Task: An exact reproduction of all the entries below is required.

[Data shown]

(* ===== verification/Multistream.v ===== *)
(** * Negotiating a protocol ([src/src/libp2p/connection/multistream_select.rs])

    The two state machines of multistream-select: the dialer, which requests one protocol, and
    the listener, which answers. Both are driven by [read_write], which is given the data that
    was received and the memory for the data to send. The name of a protocol is its bytes; an
    iterator over names that can be cloned is the list of what it yields. *)

From S2P Require Import Prelude Leb128 ReadWrite.

Open Scope Z_scope.

(** ** Data *)

Inductive Config :=
  | Dialer (requested_protocol : list u8)
  | Listener (supported_protocols : list (list u8)).

Inductive InProgressState :=
  | SendHandshake (num_bytes_written : usize)
  | SendProtocolRequest (num_bytes_written : usize)
  | SendProtocolOk (num_bytes_written : usize) (protocol : list u8)
  | SendLsResponse (num_bytes_written : usize)
  | SendProtocolNa (num_bytes_written : usize)
  | HandshakeExpected
  | CommandExpected
  | ProtocolRequestAnswerExpected.

Record Negotiating := mkNegotiating {
  ms_config : option Config;
  ms_state : InProgressState;
  max_frame_len : usize;
  recv_buffer : Framed
}.

Inductive Negotiation :=
  | Negotiation_InProgress (self : Negotiating)
  | Success (protocol : list u8)
  | NotAvailable.

Inductive MsError :=
  | ReadClosed
  | WriteClosed
  | Frame (e : FramedError)
  | BadHandshake
  | InvalidCommand
  | UnexpectedProtocolRequestAnswer.

Inductive MessageOut :=
  | Handshake
  | Ls
  | LsResponse (list : list (list u8))
  | ProtocolRequest (p : list u8)
  | ProtocolOk (p : list u8)
  | ProtocolNa.

(** ["/multistream/1.0.0\n"], ["ls\n"], ["na\n"] and ["\n"]. *)
Definition HANDSHAKE : list u8 :=
  [47; 109; 117; 108; 116; 105; 115; 116; 114; 101; 97; 109; 47; 49; 46; 48; 46; 48; 10].
Definition ls_command : list u8 := [108; 115; 10].
Definition na_answer : list u8 := [110; 97; 10].
Definition newline : list u8 := [10].

Definition with_state (st : InProgressState) (self : Negotiating) : Negotiating :=
  mkNegotiating (ms_config self) st (max_frame_len self) (recv_buffer self).
Definition with_recv (f : Framed) (self : Negotiating) : Negotiating :=
  mkNegotiating (ms_config self) (ms_state self) (max_frame_len self) f.

Section multistream.
Context `{Platform}.

(** [InProgress::new]. *)
Definition max_proto_name_len (config : Config) : usize :=
  match config with
  | Dialer requested_protocol => len requested_protocol
  | Listener supported_protocols => foldr Z.max 0 (map len supported_protocols)
  end.

Definition MIN_PROTO_LEN_NO_ERR : usize := 512.

Definition Negotiating_new (config : Config) : Negotiating :=
  let max := wadd usize_bits (Z.max (Z.max (max_proto_name_len config) MIN_PROTO_LEN_NO_ERR) (len HANDSHAKE)) 1 in
  {| ms_config := Some config; ms_state := SendHandshake 0; max_frame_len := max;
     recv_buffer := InProgress (FramedInProgress_new max) |}.

Definition Negotiation_new (config : Config) : Negotiation := Negotiation_InProgress (Negotiating_new config).

(** ** Messages

    The bytes of a message are an iterator of buffers: one per byte of the length prefix, then
    those of the body. [n] counts the calls of the closure that makes the body; sending the name of a
    protocol turns the message into [Ls] and sets the count so that the next buffer is the end
    of the line. [None] is a panic. *)

Definition length_of (self : MessageOut) : usize :=
  match self with
  | Handshake => len HANDSHAKE
  | Ls => 3
  | LsResponse list => len list
  | ProtocolRequest p | ProtocolOk p => wadd usize_bits (len p) 1
  | ProtocolNa => 3
  end.

Definition body_next (self : MessageOut) (n : nat) : option (option (list u8 * MessageOut * nat)) :=
  match self with
  | Handshake => if Nat.eqb n 0 then Some (Some (HANDSHAKE, self, S n)) else Some None
  | Ls =>
      if Nat.eqb n 0 then Some (Some (ls_command, self, S n))
      else if Nat.eqb n 500 then Some (Some (newline, self, S n))
      else Some None
  | LsResponse list =>
      if Nat.eqb (n `mod` 3) 0 then
        match list !! (n / 3)%nat with
        | None => Some None
        | Some p => Some (Some (encode_usize (wadd usize_bits (len p) 1), self, S n))
        end
      else if Nat.eqb (n `mod` 3) 1 then
        let! protocol := list !! (n / 3)%nat in Some (Some (protocol, self, S n))
      else Some (Some (newline, self, S n))
  | ProtocolOk p | ProtocolRequest p =>
      if Nat.eqb n 0 then Some (Some (p, Ls, S 499)) else None
  | ProtocolNa => if Nat.eqb n 0 then Some (Some (na_answer, self, S n)) else Some None
  end.

Fixpoint body_collect (fuel : nat) (self : MessageOut) (n : nat) : option (list (list u8)) :=
  match fuel with
  | O => None
  | S fuel =>
      let! item := body_next self n in
      match item with
      | None => Some []
      | Some (buf, self', n) => let! bufs := body_collect fuel self' n in Some (buf :: bufs)
      end
  end.

(** The number of buffers of the body, and one. *)
Definition body_fuel (self : MessageOut) : nat :=
  match self with LsResponse list => S (3 * length list) | _ => 3%nat end.

Definition into_bytes (self : MessageOut) : option (list (list u8)) :=
  let! body := body_collect (body_fuel self) self 0 in
  Some (map (fun b => [b]) (encode_usize (length_of self)) ++ body).

Context {TNow : Type}.
Implicit Types read_write : ReadWrite TNow.

Fixpoint write_out_bufs (bufs : list (list u8)) (message_offset : usize) read_write : option (bool * ReadWrite TNow) :=
  match bufs with
  | [] => Some (true, read_write)
  | buf :: bufs =>
      if len buf <=? message_offset then write_out_bufs bufs (message_offset - len buf) read_write
      else
        let buf := drop (Z.to_nat message_offset) buf in
        let to_write := Z.min (len buf) (outgoing_buffer_available read_write) in
        let! rw := rw_write_out (take (Z.to_nat to_write) buf) read_write in
        if to_write <? len buf then Some (false, rw) else write_out_bufs bufs 0 rw
  end.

[/Data shown]

Task solution:
(* ===== verification/Multistream.v ===== *)
(** * Negotiating a protocol ([src/src/libp2p/connection/multistream_select.rs])

    The two state machines of multistream-select: the dialer, which requests one protocol, and
    the listener, which answers. Both are driven by [read_write], which is given the data that
    was received and the memory for the data to send. The name of a protocol is its bytes; an
    iterator over names that can be cloned is the list of what it yields. *)

From S2P Require Import Prelude Leb128 ReadWrite.

Open Scope Z_scope.

(** ** Data *)

Inductive Config :=
  | Dialer (requested_protocol : list u8)
  | Listener (supported_protocols : list (list u8)).

Inductive InProgressState :=
  | SendHandshake (num_bytes_written : usize)
  | SendProtocolRequest (num_bytes_written : usize)
  | SendProtocolOk (num_bytes_written : usize) (protocol : list u8)
  | SendLsResponse (num_bytes_written : usize)
  | SendProtocolNa (num_bytes_written : usize)
  | HandshakeExpected
  | CommandExpected
  | ProtocolRequestAnswerExpected.

Record Negotiating := mkNegotiating {
  ms_config : option Config;
  ms_state : InProgressState;
  max_frame_len : usize;
  recv_buffer : Framed
}.

Inductive Negotiation :=
  | Negotiation_InProgress (self : Negotiating)
  | Success (protocol : list u8)
  | NotAvailable.

Inductive MsError :=
  | ReadClosed
  | WriteClosed
  | Frame (e : FramedError)
  | BadHandshake
  | InvalidCommand
  | UnexpectedProtocolRequestAnswer.

Inductive MessageOut :=
  | Handshake
  | Ls
  | LsResponse (list : list (list u8))
  | ProtocolRequest (p : list u8)
  | ProtocolOk (p : list u8)
  | ProtocolNa.

(** ["/multistream/1.0.0\n"], ["ls\n"], ["na\n"] and ["\n"]. *)
Definition HANDSHAKE : list u8 :=
  [47; 109; 117; 108; 116; 105; 115; 116; 114; 101; 97; 109; 47; 49; 46; 48; 46; 48; 10].
Definition ls_command : list u8 := [108; 115; 10].
Definition na_answer : list u8 := [110; 97; 10].
Definition newline : list u8 := [10].

Definition with_state (st : InProgressState) (self : Negotiating) : Negotiating :=
  mkNegotiating (ms_config self) st (max_frame_len self) (recv_buffer self).
Definition with_recv (f : Framed) (self : Negotiating) : Negotiating :=
  mkNegotiating (ms_config self) (ms_state self) (max_frame_len self) f.

Section multistream.
Context `{Platform}.

(** [InProgress::new]. *)
Definition max_proto_name_len (config : Config) : usize :=
  match config with
  | Dialer requested_protocol => len requested_protocol
  | Listener supported_protocols => foldr Z.max 0 (map len supported_protocols)
  end.

Definition MIN_PROTO_LEN_NO_ERR : usize := 512.

Definition Negotiating_new (config : Config) : Negotiating :=
  let max := wadd usize_bits (Z.max (Z.max (max_proto_name_len config) MIN_PROTO_LEN_NO_ERR) (len HANDSHAKE)) 1 in
  {| ms_config := Some config; ms_state := SendHandshake 0; max_frame_len := max;
     recv_buffer := InProgress (FramedInProgress_new max) |}.

Definition Negotiation_new (config : Config) : Negotiation := Negotiation_InProgress (Negotiating_new config).

(** ** Messages

    The bytes of a message are an iterator of buffers: one per byte of the length prefix, then
    those of the body. [n] counts the calls of the closure that makes the body; sending the name of a
    protocol turns the message into [Ls] and sets the count so that the next buffer is the end
    of the line. [None] is a panic. *)

Definition length_of (self : MessageOut) : usize :=
  match self with
  | Handshake => len HANDSHAKE
  | Ls => 3
  | LsResponse list => len list
  | ProtocolRequest p | ProtocolOk p => wadd usize_bits (len p) 1
  | ProtocolNa => 3
  end.

Definition body_next (self : MessageOut) (n : nat) : option (option (list u8 * MessageOut * nat)) :=
  match self with
  | Handshake => if Nat.eqb n 0 then Some (Some (HANDSHAKE, self, S n)) else Some None
  | Ls =>
      if Nat.eqb n 0 then Some (Some (ls_command, self, S n))
      else if Nat.eqb n 500 then Some (Some (newline, self, S n))
      else Some None
  | LsResponse list =>
      if Nat.eqb (n `mod` 3) 0 then
        match list !! (n / 3)%nat with
        | None => Some None
        | Some p => Some (Some (encode_usize (wadd usize_bits (len p) 1), self, S n))
        end
      else if Nat.eqb (n `mod` 3) 1 then
        let! protocol := list !! (n / 3)%nat in Some (Some (protocol, self, S n))
      else Some (Some (newline, self, S n))
  | ProtocolOk p | ProtocolRequest p =>
      if Nat.eqb n 0 then Some (Some (p, Ls, S 499)) else None
  | ProtocolNa => if Nat.eqb n 0 then Some (Some (na_answer, self, S n)) else Some None
  end.

Fixpoint body_collect (fuel : nat) (self : MessageOut) (n : nat) : option (list (list u8)) :=
  match fuel with
  | O => None
  | S fuel =>
      let! item := body_next self n in
      match item with
      | None => Some []
      | Some (buf, self', n) => let! bufs := body_collect fuel self' n in Some (buf :: bufs)
      end
  end.

(** The number of buffers of the body, and one. *)
Definition body_fuel (self : MessageOut) : nat :=
  match self with LsResponse list => S (3 * length list) | _ => 3%nat end.

Definition into_bytes (self : MessageOut) : option (list (list u8)) :=
  let! body := body_collect (body_fuel self) self 0 in
  Some (map (fun b => [b]) (encode_usize (length_of self)) ++ body).

Context {TNow : Type}.
Implicit Types read_write : ReadWrite TNow.

Fixpoint write_out_bufs (bufs : list (list u8)) (message_offset : usize) read_write : option (bool * ReadWrite TNow) :=
  match bufs with
  | [] => Some (true, read_write)
  | buf :: bufs =>
      if len buf <=? message_offset then write_out_bufs bufs (message_offset - len buf) read_write
      else
        let buf := drop (Z.to_nat message_offset) buf in
        let to_write := Z.min (len buf) (outgoing_buffer_available read_write) in
        let! rw := rw_write_out (take (Z.to_nat to_write) buf) read_write in
        if to_write <? len buf then Some (false, rw) else write_out_bufs bufs 0 rw
  end.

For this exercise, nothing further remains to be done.